ABOUT THIS TASK — Reproduce precisely the lines between the start of the data below and the line with "One definition per", both included.
*** Block opens ***
(* ===== verification/HandlerRpc.v ===== *)
(** * The RPC handlers (internal/connect/workspace.go, group.go, seat.go, admin.go,
      authz.go, batchcheck.go)

    One definition per RPC: the guards of the transport, the conversion of the
    message, the call of the service and the conversion of the answer. *)

From stdpp Require Import base gmap strings list pretty.
From Stdlib Require Import ZArith Lia Ascii.
From S2P Require Import Prelude Conditions Model ModelJson Types Text Engine Expand Memory RateLimit Middleware Wire Token.
From S2P Require Import Service ServiceWorkspaces ServiceGroups ServiceProjects ServiceAuthz Handler.
#[local] Open Scope Z_scope.

Section Rpcs.
Context `{Sources} `{MapRange} `{JsonCodec} `{TextParsers} `{TokenJson} `{ProtoTypes}.
Context `{LimiterEnv} (h : Handler) (ctx : Ctx).
#[local] Abbreviation svc := (h_svc h).

(** ** WorkspaceService *)
Section Acting.
Context (actingUserId projectId tenantId : string).
#[local] Abbreviation principal := (acting h ctx actingUserId projectId tenantId).

Definition CreateWorkspace (displayName slug : string) : St HState PWorkspace :=
  let! p := principal in
  let! w := call (ServiceWorkspaces.CreateWorkspace svc p displayName slug) in
  ret (workspaceToProto w).

Definition GetWorkspace (workspaceId : string) : St HState PWorkspace :=
  let! p := principal in
  let! w := call (ServiceWorkspaces.GetWorkspace svc p workspaceId) in
  ret (workspaceToProto w).

Definition ListWorkspaces : St HState (list PWorkspace) :=
  let! p := principal in
  let! ws := call (ServiceWorkspaces.ListWorkspaces p) in
  ret (workspaceToProto <$> ws).

Definition UpdateWorkspace (workspaceId displayName : string) : St HState PWorkspace :=
  let! p := principal in
  let! w := call (ServiceWorkspaces.UpdateWorkspace svc p workspaceId displayName) in
  ret (workspaceToProto w).

Definition TransferOwnership (workspaceId newOwnerUserId : string) : St HState PWorkspace :=
  let! p := principal in
  let! w := call (ServiceWorkspaces.TransferOwnership svc p workspaceId newOwnerUserId) in
  ret (workspaceToProto w).

Definition DeleteWorkspace (workspaceId : string) : St HState unit :=
  let! p := principal in
  call (ServiceWorkspaces.DeleteWorkspace svc p workspaceId).

Definition AddMember (workspaceId userId : string) (role : PRole) : St HState PMembership :=
  let! p := principal in
  let! m := call (ServiceWorkspaces.AddMember svc p workspaceId userId (roleFromProto role)) in
  ret (membershipToProto m).

Definition UpdateMemberRole (workspaceId userId : string) (role : PRole) : St HState PMembership :=
  let! p := principal in
  let! m := call (ServiceWorkspaces.UpdateMemberRole svc p workspaceId userId (roleFromProto role)) in
  ret (membershipToProto m).

Definition RemoveMember (workspaceId userId : string) : St HState unit :=
  let! p := principal in
  call (ServiceWorkspaces.RemoveMember svc p workspaceId userId).

Definition SuspendMember (workspaceId userId : string) : St HState PMembership :=
  let! p := principal in
  let! m := call (ServiceWorkspaces.SuspendMember svc p workspaceId userId) in
  ret (membershipToProto m).

Definition ReinstateMember (workspaceId userId : string) : St HState PMembership :=
  let! p := principal in
  let! m := call (ServiceWorkspaces.ReinstateMember svc p workspaceId userId) in
  ret (membershipToProto m).

Definition ListMembers (workspaceId : string) : St HState (list PMembership) :=
  let! p := principal in
  let! ms := call (ServiceWorkspaces.ListMembers svc p workspaceId) in
  ret (membershipToProto <$> ms).

Definition CreateInvitation (workspaceId email : string) (role : PRole) : St HState PInvitation :=
  let! p := principal in
  let! it := call (ServiceWorkspaces.CreateInvitation svc p workspaceId email (roleFromProto role)) in
  ret (invitationToProto it.1 it.2).

Definition AcceptInvitation (token : string) : St HState PMembership :=
  let! p := principal in
  let! m := call (ServiceWorkspaces.AcceptInvitation svc p token) in
  ret (membershipToProto m).

(** The token is never echoed. *)
Definition ListInvitations (workspaceId : string) : St HState (list PInvitation) :=
  let! p := principal in
  let! invs := call (ServiceWorkspaces.ListInvitations svc p workspaceId) in
  ret ((fun inv => invitationToProto inv "") <$> invs).

Definition RevokeInvitation (invitationId : string) : St HState unit :=
  let! p := principal in
  call (ServiceWorkspaces.RevokeInvitation svc p invitationId).

(** ** GroupService *)
Definition CreateGroup (displayName slug workspaceId : string) : St HState PGroup :=
  let! p := principal in
  let! g := call (ServiceGroups.CreateGroup svc p displayName slug workspaceId) in
  ret (groupToProto g).

Definition GetGroup (groupId : string) : St HState PGroup :=
  let! p := principal in
  let! g := call (ServiceGroups.GetGroup p groupId) in
  ret (groupToProto g).

Definition ListGroups (workspaceId : string) : St HState (list PGroup) :=
  let! p := principal in
  let! gs := call (ServiceGroups.ListGroups svc p workspaceId) in
  ret (groupToProto <$> gs).

Definition DeleteGroup (groupId : string) : St HState unit :=
  let! p := principal in
  call (ServiceGroups.DeleteGroup svc p groupId).

Definition AddGroupMember (groupId : string) (member : option (option PGroupMember)) : St HState unit :=
  let! p := principal in
  let! m := lift (groupMemberFromProto member) in
  call (ServiceGroups.AddGroupMember svc p groupId m).

Definition RemoveGroupMember (groupId : string) (member : option (option PGroupMember)) : St HState unit :=
  let! p := principal in
  let! m := lift (groupMemberFromProto member) in
  call (ServiceGroups.RemoveGroupMember svc p groupId m).

Definition SetEnrollmentState (groupId : string) (member : option (option PGroupMember)) (state : PEnrollmentState)
    : St HState PEnrollment :=
  let! p := principal in
  let! m := lift (groupMemberFromProto member) in
  let! st := lift (enrollmentStateFromProto state) in
  let! e := call (ServiceGroups.SetEnrollmentState svc p groupId m st) in
  ret (enrollmentToProto e).

Definition ListEnrollments (groupId : string) : St HState (list PEnrollment) :=
  let! p := principal in
  let! es := call (ServiceGroups.ListEnrollments svc p groupId) in
  ret (enrollmentToProto <$> es).

Definition ListGroupMembers (groupId : string) : St HState (list PGroupMember) :=
  let! p := principal in
  let! ms := call (ServiceGroups.ListGroupMembers p groupId) in
  ret (groupMemberToProto <$> ms).
End Acting.

Section Scoped.
Context (projectId tenantId : string).
#[local] Abbreviation principal := (scoped h ctx projectId tenantId).
#[local] Abbreviation tenantRate := (requireTenantRate h ctx projectId tenantId).

(** ** SeatService *)
Definition SetSeatLimit (sku : string) (limit : option Z) : St HState (string * option Z) :=
  do! tenantRate in
  let! p := principal in
  let! lim := call (ServiceGroups.SetSeatLimit svc p sku limit) in
  ret (sl_SKU lim, if sl_Limited lim then Some (i32 (sl_Limit lim)) else None).

Definition GetSeatUsage (sku : string) : St HState SeatUsage_ :=
  let! p := principal in
  let! u := call (ServiceGroups.SeatUsage p sku) in
  ret (mkSeatUsage (su_SKU u) (i32 (su_Used u)) (i32 (su_Limit u)) (su_Limited u)).

Definition AssignSeat (sku userId : string) : St HState bool :=
  do! tenantRate in
  let! p := principal in
  call (ServiceGroups.AssignSeat svc p sku userId).

Definition RevokeSeat (sku userId : string) : St HState unit :=
  do! tenantRate in
  let! p := principal in
  call (ServiceGroups.RevokeSeat svc p sku userId).

Definition ListSeats (sku : string) : St HState (list (string * string * Timestamp)) :=
  let! p := principal in
  let! seats := call (ServiceGroups.ListSeats p sku) in
  ret ((fun a => (sa_SKU a, sa_UserID a, timestamp_New (sa_AssignedAt a))) <$> seats).

(** ** AuthzService *)

(** The loop over the updates: the first bad one ends the request. *)
Definition opFromProto (u : PTupleOp * option RelationTuple) : result TupleOp :=
  rbind (tupleFromProto u.2) (fun t =>
  match u.1 with
  | OP_INSERT => Ok (mkTupleOp false t)
  | OP_DELETE => Ok (mkTupleOp true t)
  | OP_OTHER _ => invalidArgument (ErrPlain "update op must be INSERT or DELETE")
  end).

Definition WriteRelationTuples (updates : list (PTupleOp * option RelationTuple)) : St HState string :=
  do! tenantRate in
  let! p := principal in
  let! ops := lift (rmap opFromProto updates) in
  call (ServiceAuthz.WriteTuples svc p ops).

Definition ReadRelationTuples (atLeast : string) (f : TupleFilter) : St HState (list RelationTuple) :=
  let! p := principal in
  do! call (ServiceAuthz.EnsureConsistency p atLeast) in
  let! ts := call (ServiceAuthz.ReadTuples svc p f) in
  ret (tupleToProto (pr_ProjectID p) (pr_TenantID p) <$> ts).

Definition Check (atLeast namespace objectId relation subjectUserId : string) (subjectSet : option PSubjectSet)
    (context : option Struct) : St HState bool :=
  observed "Check" (
  do! tenantRate in
  let! p := principal in
  do! counted "Check" (ServiceAuthz.EnsureConsistency p atLeast) in
  do! guard (negb (Bool.eqb (String.eqb subjectUserId "") (match subjectSet with None => true | Some _ => false end)))
        (ErrConnect CodeInvalidArgument (ErrPlain "exactly one of subject_user_id or subject_set is required")) in
  let! allowed :=
    match subjectSet with
    | Some set => counted "Check" (ServiceAuthz.CheckSet svc p namespace objectId relation (setFromProto set) (structMap context))
    | None => counted "Check" (ServiceAuthz.Check svc p namespace objectId relation subjectUserId (structMap context))
    end in
  do! modify (set_metrics (recordDecision namespace relation allowed)) in
  ret allowed).

Definition Expand (atLeast namespace objectId relation : string) : St HState UsersetTree :=
  observed "Expand" (
  do! tenantRate in
  let! p := principal in
  do! counted "Expand" (ServiceAuthz.EnsureConsistency p atLeast) in
  let! tree := counted "Expand" (ServiceAuthz.Expand svc p namespace objectId relation) in
  ret (treeToProto tree)).

Definition ListObjects (atLeast namespace relation subjectUserId : string) : St HState (list string) :=
  observed "ListObjects" (
  do! tenantRate in
  let! p := principal in
  do! counted "ListObjects" (ServiceAuthz.EnsureConsistency p atLeast) in
  counted "ListObjects" (ServiceAuthz.ListObjects svc p namespace relation subjectUserId)).

Definition DeprovisionUser (userId : string) : St HState Z :=
  do! requireRPCRate h ctx projectId "deprovision" in
  let! p := principal in
  call (ServiceAuthz.DeprovisionUser svc p userId).

(** One result of a batch, with its metric; an error is carried as its text. *)
Definition recordBatchItem (it : BatchCheckItem) (r : BatchCheckResult) : Metrics -> Metrics :=
  match br_Err r with
  | Some _ => recordError "BatchCheck"
  | None => recordDecision (bc_Namespace it) (bc_Relation it) (br_Allowed r)
  end.

Definition recordBatch (items : list BatchCheckItem) (rs : list BatchCheckResult) (m : Metrics) : Metrics :=
  foldl (fun m ir => recordBatchItem ir.1 ir.2 m) m (zip items rs).

Definition BatchCheck (ctxErr : nat -> option error) (atLeast : string) (items : list BatchCheckItem)
    : St HState (list BatchCheckResult) :=
  observed "BatchCheck" (
  do! tenantRate in
  do! guard (negb ((0 <? h_maxBatchCheckItems h) && (h_maxBatchCheckItems h <? Z.of_nat (length items))))
        (ErrConnect CodeInvalidArgument (ErrPlain
          ("batch_check: " ++ pretty (Z.of_nat (length items)) ++ " items exceeds max " ++ pretty (h_maxBatchCheckItems h)))) in
  do! modify (set_metrics (observeBatchItems (Z.of_nat (length items)))) in
  let! p := principal in
  do! call (ServiceAuthz.EnsureConsistency p atLeast) in
  let! results := counted "BatchCheck" (ServiceAuthz.BatchCheck svc ctxErr p items) in
  do! modify (set_metrics (recordBatch items results)) in
  ret results).
End Scoped.

Definition ExportSubjectGrants (projectId userId : string) : St HState (list SubjectGrant) :=
  do! requireRPCRate h ctx projectId "export" in
  let! p := scoped h ctx projectId "" in
  call (ServiceAuthz.ExportSubjectGrants svc p userId).

(** ** AdminService *)
Section Admin.
Context (req : HttpRequest).
#[local] Abbreviation admin := (requireAdmin h req).

(** [projectToProto] with its error mapped. *)
Definition projectReply (p : Project) : St HState PProject :=
  lift (match projectToProto p with Ok pb => Ok pb | Err err => Err (errToConnect err) end).

Definition CreateProject (id name : string) (modelJson : option JsonText) (dataRegion : string) (maxCheckReads : Z)
    : St HState PProject :=
  do! admin in
  let! model := lift (modelFromJSON modelJson) in
  let! p := call (ServiceProjects.CreateProject svc id name model dataRegion maxCheckReads) in
  projectReply p.

Definition GetProject (id : string) : St HState PProject :=
  do! admin in
  let! p := call (ServiceProjects.GetProject id) in
  projectReply p.

Definition UpdateProject (id name : string) (status : PProjectStatus) (modelJson : option JsonText)
    (dataRegion : string) (clearDataRegion : bool) (maxCheckReads : Z) (clearMaxCheckReads : bool) : St HState PProject :=
  do! admin in
  let! model := lift (modelFromJSON modelJson) in
  let! p := call (ServiceProjects.UpdateProject svc id name (projectStatusFromProto status) model dataRegion
                    clearDataRegion maxCheckReads clearMaxCheckReads) in
  projectReply p.

(** The loop over the rows: the first that does not convert ends the request. *)
Definition ListProjects : St HState (list PProject) :=
  do! admin in
  let! ps := call ServiceProjects.ListProjects in
  lift (match rmap projectToProto ps with Ok pbs => Ok pbs | Err err => Err (errToConnect err) end).
End Admin.
End Rpcs.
*** Block closes ***
TASK ANSWER —
(* ===== verification/HandlerRpc.v ===== *)
(** * The RPC handlers (internal/connect/workspace.go, group.go, seat.go, admin.go,
      authz.go, batchcheck.go)

    One definition per RPC: the guards of the transport, the conversion of the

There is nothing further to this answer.